A questa presa di coscienza non è corrisposto alcun passo avanti nell'esercizio del diritto al ritorno da parte dei profughi (sancito dalla risoluzione 194 delle Nazioni unite) che, con i loro discendenti, hanno raggiunto quota 4,5 milioni e il cui possibile rientro Israele descrive come un tentativo di distruzione dello Stato ebraico. I rifugiati di Jenin, che vivono in condizioni sempre più precarie, però lo reclamano con forza.
«Grazie ai nostri 55 assistenti sociali riusciamo ad aiutare solo i più poveri tra i poveri» - spiega Najwa Abu Elheija, direttrice dei servizi sociali dell'Unrwa per il campo. «La situazione si è fatta drammatica da quando, con l'inizio della seconda Intifada, Israele impedisce ai palestinesi di andare a lavorare nello Stato ebraico». «Oltre alla disoccupazione - continua la donna - il problema principale è rappresentato dalle condizioni psicologiche dei bambini, costretti a vivere in un posto dove l'esercito compie irruzioni quotidiane, perquisendo le case e facendo uscire in strada anziani, donne e bambini, nel cuore della notte». A dare lavoro sono le Nazioni unite e l'Autorità palestinese, ma la metà della forza lavoro, che prestava servizio a giornata in Israele, è rimasta fuori dal mercato.

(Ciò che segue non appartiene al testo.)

(* ===== verification/Stdio.v ===== *)
(** * Programs that print

    The example programs write to [stdout].  [io S A] is a program of the monad
    [M S] that also collects what it prints, call by call.  [printf] knows the
    conversions the examples use. *)

From S2P Require Import Prelude Types Mem Float CLib.
From Stdlib Require Import SpecFloat.

(** ** [printf] *)

Inductive parg : Type :=
  | PS (s : string)                  (* const char pointer *)
  | PI (z : Z)                       (* int or long long *)
  | PF (bits : Z).                   (* double *)

(** [%.1f]: the exact value rounded to one decimal, ties to even. *)
Definition format_f1 (bits : Z) : string :=
  let sign := if Z.testbit bits 63 then "-" else "" in
  let tenths n := pretty (n / 10) +:+ "." +:+ pretty (n mod 10) in
  sign +:+
  match float_decode binary64 bits with
  | S754_zero _ => "0.0"
  | S754_infinity _ => "inf"
  | S754_nan => "nan"
  | S754_finite _ m e =>
      tenths (if 0 <=? e then Zpos m * 2 ^ e * 10 else div_even (Zpos m * 10) (2 ^ (- e)))
  end.

Fixpoint blanks (n : nat) : string :=
  match n with O => "" | S n => String " " (blanks n) end.

(** [%-8s]: padded on the right. *)
Definition pad_right (n : nat) (s : string) : string := s +:+ blanks (n - String.length s).

Fixpoint printf_text (fmt : string) (args : list parg) : option string :=
  match fmt with
  | EmptyString => Some EmptyString
  | String "%" (String "s" fmt') =>
      match args with
      | PS s :: args' => r ← printf_text fmt' args'; Some (s +:+ r)
      | _ => None
      end
  | String "%" (String "d" fmt') =>
      match args with
      | PI z :: args' => r ← printf_text fmt' args'; Some (pretty z +:+ r)
      | _ => None
      end
  | String "%" (String "l" (String "l" (String "d" fmt'))) =>
      match args with
      | PI z :: args' => r ← printf_text fmt' args'; Some (pretty z +:+ r)
      | _ => None
      end
  | String "%" (String "." (String "1" (String "f" fmt'))) =>
      match args with
      | PF bits :: args' => r ← printf_text fmt' args'; Some (format_f1 bits +:+ r)
      | _ => None
      end
  | String "%" (String "-" (String "8" (String "s" fmt'))) =>
      match args with
      | PS s :: args' => r ← printf_text fmt' args'; Some (pad_right 8 s +:+ r)
      | _ => None
      end
  | String c fmt' => r ← printf_text fmt' args; Some (String c r)
  end.

Definition NL : string := String "010" EmptyString.

(** A text that ends a line. *)
Definition ln (s : string) : string := s +:+ NL.

Example printf_examples :
  (printf_text "%d. [%d] %s: %.1f" [PI 1; PI 7; PS "Ann"; PF (strtod "95.5")],
   printf_text "%-8s %.1f" [PS "Bob"; PF (f32_to_f64 (f64_to_f32 (strtod "88.1")))],
   map format_f1 (map strtod ["0.25"; "0.35"; "-0.05"; "1e3"; "99.95"])) =
  (Some "1. [7] Ann: 95.5", Some "Bob      88.1", ["0.2"; "0.3"; "-0.1"; "1000.0"; "100.0"]).
Proof. vm_compute. reflexivity. Qed.

(** ** The monad *)

Definition io (S A : Type) : Type := M S (A * list string).

#[export] Instance io_ret {S} : MRet (io S) := fun A a => fun w => Ret (a, []) w.
#[export] Instance io_bind {S} : MBind (io S) := fun A B k m => fun w =>
  match m w with
  | Ret (a, out) w' =>
      match k a w' with
      | Ret (b, out') w'' => Ret (b, out ++ out') w''
      | Stuck => Stuck
      end
  | Stuck => Stuck
  end.

Section io.
Context {S : Type}.
Implicit Types (w : world S).

(** A call that prints nothing. *)
Definition call {A} (m : M S A) : io S A := fun w =>
  match m w with Ret a w' => Ret (a, []) w' | Stuck => Stuck end.

Definition printf (fmt : string) (args : list parg) : io S unit := fun w =>
  match printf_text fmt args with Some text => Ret (tt, [text]) w | None => Stuck end.

(** ** Reasoning

    [does I m Q]: started in a world that satisfies [I], the program [m] is not
    stuck and ends with [Q], whatever it prints. *)
Definition does (I : world S -> Prop) {A} (m : io S A) (Q : A -> world S -> Prop) : Prop :=
  forall w, I w -> exists a out w', m w = Ret (a, out) w' /\ Q a w'.

Lemma does_ret (I : world S -> Prop) {A} (a : A) (Q : A -> world S -> Prop) :
  (forall w, I w -> Q a w) -> does I (mret a) Q.
Proof. intros HQ w Hw. exists a, [], w. split; [done|auto]. Qed.

Lemma does_bind (I : world S -> Prop) {A B} (m : io S A) (k : A -> io S B)
    (R : A -> world S -> Prop) (Q : B -> world S -> Prop) :
  does I m R -> (forall a, does (R a) (k a) Q) -> does I (m ≫= k) Q.
Proof.
  intros Hm Hk w Hw. destruct (Hm w Hw) as (a & o1 & w1 & E1 & H1).
  destruct (Hk a w1 H1) as (b & o2 & w2 & E2 & H2).
  exists b, (o1 ++ o2), w2. split; [|done]. unfold mbind, io_bind. by rewrite E1, E2.
Qed.

Lemma does_call (I : world S -> Prop) {A} (m : M S A) (Q : A -> world S -> Prop) :
  (forall w, I w -> exists a w', m w = Ret a w' /\ Q a w') -> does I (call m) Q.
Proof.
  intros Hm w Hw. destruct (Hm w Hw) as (a & w' & E & HQ). exists a, [], w'.
  split; [|done]. unfold call. by rewrite E.
Qed.

Lemma does_printf (I : world S -> Prop) fmt args :
  is_Some (printf_text fmt args) -> does I (printf fmt args) (fun _ => I).
Proof.
  intros [text Ht] w Hw. exists tt, [text], w. unfold printf. by rewrite Ht.
Qed.

Lemma does_conseq (I I' : world S -> Prop) {A} (m : io S A) (Q Q' : A -> world S -> Prop) :
  does I m Q -> (forall w, I' w -> I w) -> (forall a w, Q a w -> Q' a w) -> does I' m Q'.
Proof.
  intros Hm HI HQ w Hw. destruct (Hm w (HI w Hw)) as (a & o & w' & E & H'). eauto 10.
Qed.

Lemma does_pure (phi : Prop) (I : world S -> Prop) {A} (m : io S A) (Q : A -> world S -> Prop) :
  (phi -> does I m Q) -> does (fun w => phi /\ I w) m Q.
Proof. intros Hm w [Hp Hw]. by apply Hm. Qed.

Lemma does_exists {X} (I : X -> world S -> Prop) {A} (m : io S A) (Q : A -> world S -> Prop) :
  (forall x, does (I x) m Q) -> does (fun w => exists x, I x w) m Q.
Proof. intros Hm w [x Hw]. by apply (Hm x). Qed.
End io.
(* ===== verification/MigrationProps.v ===== *)
(** * Properties of the automatic migration *)

From S2P Require Import Prelude Types Mem Strbuf Dialect Model Backend Query Builder BuilderSpec QuerySpec Columns Tx Driver Sample ExecSpec Core CoreProps Migration MigrationSpec.

(** ** The effect of a statement *)

(** [corm_exec] records what it did in the struct and reads the clock; neither
    makes a driver unusable. *)
Class ConnDriver {D C X E : Type} (b : backend (proc D C X E)) `{!Usable b} : Prop := {
  conn_open : forall s, usable b s -> is_Some (p_db s);
  conn_log : forall s log reads, usable b s ->
    usable b (Proc (p_db s) log (p_time s) reads (p_env s));
  conn_report : forall s sql e c, p_db s = Some c -> usable b s ->
    usable b (Proc (Some (reported sql e c)) (p_log s) (p_time s) (p_reads s) (p_env s))
}.

Section effects.
Context {D C X E : Type}.
#[local] Abbreviation S := (proc D C X E).
Context (b : backend S) `{!Usable b} `{!SqlDriver b} `{!ConnDriver b}.
Implicit Types (w : world S) (s : S).

Definition ticked s : S :=
  Proc (p_db s) (p_log s) (p_time s) (p_reads s + 1)%nat (p_env s).

(** What [corm_exec] of [sql] returns and leaves behind. *)
Definition exec_step (sql : string) s : corm_err * S :=
  let '(e, s1) := sql_exec b sql [] (ticked s) in
  match p_db s1 with
  | Some c =>
      (e, Proc (Some (reported sql e c))
            (p_log s1 ++ log_of sql (p_time s (p_reads s)) (p_time s1 (p_reads s1)) e c)
            (p_time s1) (p_reads s1 + 1)%nat (p_env s1))
  | None => (e, s1)
  end.

Lemma exec_step_err sql s : (exec_step sql s).1 = (sql_exec b sql [] (ticked s)).1.
Proof. unfold exec_step. destruct (sql_exec _ _ _ _) as [e s1]. by destruct (p_db s1). Qed.

Lemma exec_step_env sql s : p_env (exec_step sql s).2 = p_env (sql_exec b sql [] (ticked s)).2.
Proof. unfold exec_step. destruct (sql_exec _ _ _ _) as [e s1]. by destruct (p_db s1). Qed.

Lemma corm_exec_step sql w :
  plenty w -> usable b (w_db w) -> (forall s, usable b s -> sql_carries b sql [] s) ->
  corm_exec (Some (Some b)) sql w =
    Ret (exec_step sql (w_db w)).1 (set_db (exec_step sql (w_db w)).2 w) /\
  usable b (exec_step sql (w_db w)).2.
Proof.
  intros Hp Hu Hcar. unfold exec_step.
  assert (Ht : usable b (ticked (w_db w))) by by apply conn_log.
  pose proof (drv_exec_law (tick w) sql [] [] Hp Ht (Hcar _ Ht) (List.Forall2_nil _)) as He.
  pose proof (drv_exec_usable sql [] _ Ht (Hcar _ Ht)) as Hu1. destruct (conn_open _ Hu1) as [c Hc].
  change (w_db (tick w)) with (ticked (w_db w)) in He.
  unfold corm_exec. rewrite (bind_Ret _ _ _ _ _ (clock_ok w)), drv_exec_eq, bind_deref_Some.
  rewrite (bind_Ret _ _ _ _ _ He).
  destruct (sql_exec b sql [] (ticked (w_db w))) as [e s1]. cbn [fst snd] in *. rewrite Hc.
  rewrite (bind_Ret _ _ _ _ _ (after_statement_spec sql _ e (set_db s1 (tick w)) c Hc)).
  split; [done|].
  exact (conn_log _ (p_log s1 ++ log_of sql _ _ e c) _ (conn_report s1 sql e c Hc Hu1)).
Qed.

Lemma exec_built_spec build text w :
  plenty w -> writes build text -> fits text -> no_nul text = true ->
  usable b (w_db w) -> (forall s, usable b s -> sql_carries b text [] s) ->
  exec_built (Some (Some b)) build w =
    Ret (exec_step text (w_db w)).1 (set_db (exec_step text (w_db w)).2 w) /\
  usable b (exec_step text (w_db w)).2.
Proof.
  intros Hp Hw Hf Hn Hu Hcar.
  destruct (writes_run build text corm_strbuf_init w Hw sb_repr_init Hf Hp) as (sb & Eb & Hr).
  unfold exec_built. rewrite (bind_Ret _ _ _ _ _ Eb), (bind_Ret _ _ _ _ _ (cstr_spec sb text w Hr Hn)).
  by apply corm_exec_step.
Qed.
End effects.

(** ** A driver with a schema *)

(** The columns of each table. *)
Abbreviation schema_map := (gmap string (list string)).

Definition created {S} (m : model S) (fs : list field) (sch : schema_map) : schema_map :=
  match sch !! table_of m with
  | Some _ => sch
  | None => <[table_of m := map fname fs]> sch
  end.

(** What the statements of a migration of [ms] do to the schema, as long as the
    connection is [settled].  A statement may be refused ([create_error],
    [alter_error]); a refused one changes nothing. *)
Class SchemaDriver {D C X E : Type} (b : backend (proc D C X E)) `{!Usable b} `{!SqlDriver b}
    `{!ConnDriver b}
    (ms : list (model (proc D C X E) * list field)) : Type := {
  schema : E -> schema_map;
  create_error : model (proc D C X E) -> corm_err;
  alter_error : model (proc D C X E) -> field -> corm_err;
  settled : proc D C X E -> Prop;
  settled_usable : forall s, settled s -> usable b s;
  settled_log : forall s log reads, settled s ->
    settled (Proc (p_db s) log (p_time s) reads (p_env s));
  settled_report : forall s sql e c, p_db s = Some c -> settled s ->
    settled (Proc (Some (reported sql e c)) (p_log s) (p_time s) (p_reads s) (p_env s));
  sd_describe : string -> M (proc D C X E) (corm_err * (option loc * Z));
  sd_no_values : forall text s, usable b s -> sql_carries b text [] s;
  sd_create : forall m fs s, (m, fs) ∈ ms -> settled s ->
    let r := sql_exec b (create_table_text (be_type b) m fs) [] s in
    settled r.2 /\ r.1 = create_error m /\
    schema (p_env r.2) = (if decide (create_error m = CORM_OK)
      then created m fs (schema (p_env s)) else schema (p_env s));
  sd_alter : forall m fs f s cols, (m, fs) ∈ ms -> f ∈ fs -> settled s ->
    schema (p_env s) !! table_of m = Some cols -> fname f ∉ cols ->
    let r := sql_exec b (alter_text (be_type b) m f) [] s in
    settled r.2 /\
    schema (p_env r.2) =
      if decide (alter_error m f = CORM_OK)
      then <[table_of m := cols ++ [fname f]]> (schema (p_env s)) else schema (p_env s);
  sd_index : forall m fs f s, (m, fs) ∈ ms -> f ∈ fs -> settled s ->
    let r := sql_exec b (index_text (be_type b) m f) [] s in
    settled r.2 /\ schema (p_env r.2) = schema (p_env s);
  sd_describe_eq : be_describe_table b = Some sd_describe;
  sd_describe_law : forall w m fs names, (m, fs) ∈ ms -> plenty w -> heap_wf w ->
    settled (w_db w) -> schema (p_env (w_db w)) !! table_of m = Some names ->
    exists l cols w', sd_describe (table_of m) w = Ret (CORM_OK, (Some l, Z.of_nat (length cols))) w' /\
      columns_at (w_heap w') l cols (w_heap w) /\ columns_named (w_heap w') cols names /\
      plenty w' /\ heap_wf w' /\ settled (w_db w') /\
      schema (p_env (w_db w')) = schema (p_env (w_db w))
}.
Arguments schema {D C X E} b {_ _ _} ms {_}.
Arguments create_error {D C X E} b {_ _ _} ms {_}.
Arguments alter_error {D C X E} b {_ _ _} ms {_}.
Arguments settled {D C X E} b {_ _ _} ms {_}.
Arguments sd_describe {D C X E} b {_ _ _} ms {_}.
(* ===== verification/Describe.v ===== *)
(** * How drivers describe tables

    The array of column descriptions grows one element at a time; its texts are
    copies.  What holds of [columns_new], [columns_room] and [columns_add] is
    shared by the [describe_table] functions of the three drivers. *)

From S2P Require Import Prelude Types Mem Strbuf Dialect Hash Model Backend Query Builder.
From S2P Require Import BuilderSpec QuerySpec Columns Tx Result ResultSpec Core CoreProps StmtCache.
From S2P Require Import DriverState DriverSpec Reading.

(** ** Texts that stay *)

Definition strings_le (h h' : gmap loc block) : Prop :=
  forall l s, h !! l = Some (BStr s) -> h' !! l = Some (BStr s).

#[export] Instance strings_le_preorder : PreOrder strings_le.
Proof. split; [by intros h l s|]. intros h1 h2 h3 H1 H2 l s Hl. auto. Qed.

Lemma heap_le_strings h h' : heap_le h h' -> strings_le h h'.
Proof. intros Hle l s. apply Hle. Qed.

Lemma columns_named_le h h' cols names :
  strings_le h h' -> Forall column_wf cols -> columns_named h cols names ->
  columns_named h' cols names.
Proof.
  intros Hle Hwf Hn. induction Hn as [|c n cols names Hc Hn IH]; [constructor|].
  apply Forall_cons in Hwf as [Hw Hwf]. constructor; [|by apply IH].
  apply Forall_cons in Hw as [[E|[l E]] _]; rewrite E in *; [done|]. cbn in *.
  destruct (h !! l) as [[s| | | |]|] eqn:El; try done. by rewrite (Hle l s El).
Qed.

(** One more column, whose name was copied. *)
Lemma columns_named_snoc h h1 h2 cols done_ c name :
  strings_le h h2 -> strings_le h1 h2 -> Forall column_wf cols -> columns_named h cols done_ ->
  column_wf c -> read_cstr h1 (ci_name c) = Some name ->
  columns_named h2 (cols ++ [c]) (done_ ++ [name]).
Proof.
  intros H1 H2 Hcw Hn Hc Hcn. apply Forall2_app; [exact (columns_named_le _ _ _ _ H1 Hcw Hn)|].
  constructor; [|constructor]. apply Forall_cons in Hc as [[E|[a E]] _]; rewrite E in *; [done|].
  cbn in Hcn |- *. destruct (h1 !! a) as [[s| | | |]|] eqn:Ea; try done. by rewrite (H2 a s Ea).
Qed.

Section describe.
Context {D T X L : Type}.
#[local] Abbreviation S := (proc D (stmts T) X L).
Implicit Types (w : world S).

(** ** The array under construction *)

Record describing w (arr : loc) (cols : list corm_column_info) (base : gmap loc block) : Prop := {
  ds_at : columns_at (w_heap w) arr cols base;
  ds_plenty : plenty w;
  ds_wf : heap_wf w
}.

Lemma columns_new_ok w :
  plenty w -> heap_wf w ->
  exists arr w', columns_new w = Ret (Some arr) w' /\ describing w' arr [] (w_heap w) /\
    w_db w' = w_db w.
Proof.
  intros Hp Hwf.
  destruct (reading_new w (w_heap w) [] (BCols []) Hp Hwf) as [E [_ Hp' Hwf' _ Hs]].
  { split; [apply NoDup_nil_2|]. split; [by intros ? ?%not_elem_of_nil|].
    intros a. by rewrite decide_False by apply not_elem_of_nil. }
  eexists _, _. split; [exact E|]. split; [|done]. constructor; [|done|done].
  constructor; [by cbn; rewrite lookup_insert_eq|exact Hs|constructor].
Qed.

Lemma columns_blocks_snoc cols c :
  columns_blocks (cols ++ [c]) = columns_blocks cols ++ column_blocks c.
Proof. unfold columns_blocks. rewrite map_app, concat_app. cbn [map concat]. by rewrite app_nil_r. Qed.

(** A full array moves. *)
Lemma columns_move w arr cols base :
  describing w arr cols base ->
  exists arr' w', (cols ← get_columns arr; moved ← malloc (BCols cols);
      match moved with
      | None => mret None
      | Some arr' => dealloc arr;; mret (Some arr')
      end) w = Ret (Some arr') w' /\
    describing w' arr' cols base /\ w_db w' = w_db w /\ strings_le (w_heap w) (w_heap w').
Proof.
  intros [[Hl Hs Hc] Hp Hwf]. rewrite (bind_Ret _ _ _ _ _ (get_columns_ok arr cols w Hl)).
  destruct (reading_new w base _ (BCols cols) Hp Hwf Hs) as [E [Hdb Hp' Hwf' Hle Hs']].
  set (w1 := World [] _ _ _) in *. set (arr' := w_next w) in *. run_with E.
  pose proof (Hle _ _ Hl) as Hl1. unfold dealloc, mbind, M_bind. rewrite Hl1.
  assert (Hne : arr' <> arr).
  { intros Heq. pose proof (heap_wf_fresh w Hwf) as Hf. fold arr' in Hf. congruence. }
  eexists arr', _. split; [done|]. split; [|split; [done|]].
  - constructor; [constructor|done|]; cbn.
    + by rewrite lookup_delete_ne, lookup_insert_eq.
    + apply heap_split_free. eapply heap_split_perm, Hs'.
      rewrite <- app_assoc. cbn. rewrite Permutation_app_comm. cbn.
      apply perm_skip. by rewrite Permutation_app_comm.
    + done.
    + intros k [x Hk]. cbn in Hk. apply lookup_delete_Some in Hk as [_ Hk]. apply (Hwf' k). by exists x.
  - intros l s Hls. cbn. rewrite lookup_delete_ne; [by apply Hle|]. intros <-. congruence.
Qed.

Lemma columns_room_ok w arr cols base cap :
  describing w arr cols base -> Z.of_nat (length cols) < 2 ^ 30 ->
  exists arr' cap' w', columns_room arr cap (Z.of_nat (length cols)) w = Ret (Some (arr', cap')) w' /\
    describing w' arr' cols base /\ w_db w' = w_db w /\ strings_le (w_heap w) (w_heap w').
Proof.
  intros Hd Hlen. unfold columns_room, INT_MAX. destruct (Z.leb_spec cap (Z.of_nat (length cols))).
  2: { exists arr, cap, w. done. }
  destruct (Z.ltb_spec 2147483647 (cap * 2)); [lia|].
  destruct (columns_move w arr cols base Hd) as (arr' & w' & E & Hd' & Hdb & Hle).
  exists arr', (cap * 2), w'. split; [|done]. revert E. unfold mbind, M_bind.
  destruct (get_columns arr w) as [cs w1|]; [|done]. destruct (malloc _ w1) as [[a|] w2|]; [|done..].
  destruct (dealloc arr w2) as [u w3|]; [|done]. by intros [= -> ->].
Qed.

(** One more column, whose texts were just copied. *)
Lemma columns_add_ok w w1 arr cols base c :
  describing w arr cols base ->
  reading w w1 base ((columns_blocks cols ++ [arr]) ++ column_blocks c) -> column_wf c ->
  exists w2, columns_add arr c w1 = Ret tt w2 /\ describing w2 arr (cols ++ [c]) base /\
    w_db w2 = w_db w1 /\ strings_le (w_heap w1) (w_heap w2).
Proof.
  intros [[Hl Hs Hc] Hp Hwf] [_ Hp1 Hwf1 Hle Hs1] Hcw. pose proof (Hle _ _ Hl) as Hl1.
  unfold columns_add. rewrite (bind_Ret _ _ _ _ _ (get_columns_ok arr cols w1 Hl1)).
  unfold store. rewrite Hl1. eexists. split; [done|]. split; [|split; [done|]].
  - constructor; [constructor|done|]; cbn.
    + by rewrite lookup_insert_eq.
    + apply heap_split_update; [rewrite elem_of_app; right; apply list_elem_of_here|].
      eapply heap_split_perm, Hs1. rewrite columns_blocks_snoc, <- !app_assoc.
      apply Permutation_app_head, Permutation_app_comm.
    + apply Forall_app. by split; [|constructor].
    + intros k Hk. cbn in Hk. destruct (decide (k = arr)) as [->|Hne].
      * apply Hwf1. by eexists.
      * rewrite lookup_insert_ne in Hk by done. by apply Hwf1.
  - intros l s Hls. cbn. rewrite lookup_insert_ne; [done|]. intros <-. congruence.
Qed.

(** ** Copying the texts of a column *)

Definition opt_cstr (h : gmap loc block) (o : option string) (p : cptr) : Prop :=
  match o with None => p = PNull | Some s => read_cstr h p = Some s end.

Lemma dup_column_text o w base ls :
  plenty w -> heap_wf w -> heap_split (w_heap w) base ls ->
  exists p w', dup_text o w = Ret p w' /\ reading w w' base (ls ++ ptr_blocks p) /\
    owned_ptr p /\ opt_cstr (w_heap w') o p.
Proof.
  intros Hp Hwf Hs. destruct (dup_text_ok o w base ls Hp Hwf Hs) as (p & w' & E & Hr & Ho).
  exists p, w'. split; [done|]. split; [exact Hr|]. destruct o as [s|].
  - destruct Ho as (l & -> & Hl). split; [by right; exists l|done].
  - subst p. split; [by left|done].
Qed.
End describe.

Ogni famiglia ha avuto il suo lutto, anche quella di Ibrahim, un operatore dell'Unrwa. Suo fratello, membro delle Brigate Al Aqsa, è stato ucciso dai soldati dieci mesi fa. Una settimana dopo avrebbe compiuto 21 anni. In cima a una delle salite del campo spunta il «Cuneo Center for peace», una struttura per bimbi e ragazzi inaugurata il 10 marzo scorso grazie ai finanziamenti della città piemontese. A mostrare i computer e le stanze nuove di zecca è il padre di Ahmad Khatieb, un dodicenne morto tre anni fa nel corso di scontri a fuoco nel campo. Aveva in mano un mitra giocattolo che i soldati scambiarono per vero: gli spararono alla testa e al tronco. Ismail decise di donare gli organi di suo figlio, che hanno ridato la vita a sei israeliani: ebrei, arabi e drusi.
All'ingresso del campo spicca il «Cavallo di Jenin», una scultura di Thomas Kilpper fatta con lamiere di metallo prese da automobili e case distrutte dall'esercito israeliano. I profughi di Jenin sono come Ismail, capaci di gesti di grande generosità, ma anche come Hussein, indisponibili a dimenticare i propri diritti. Un popolo tanto testardo che quel cavallo colorato, a ben guardarlo, sembra un mulo.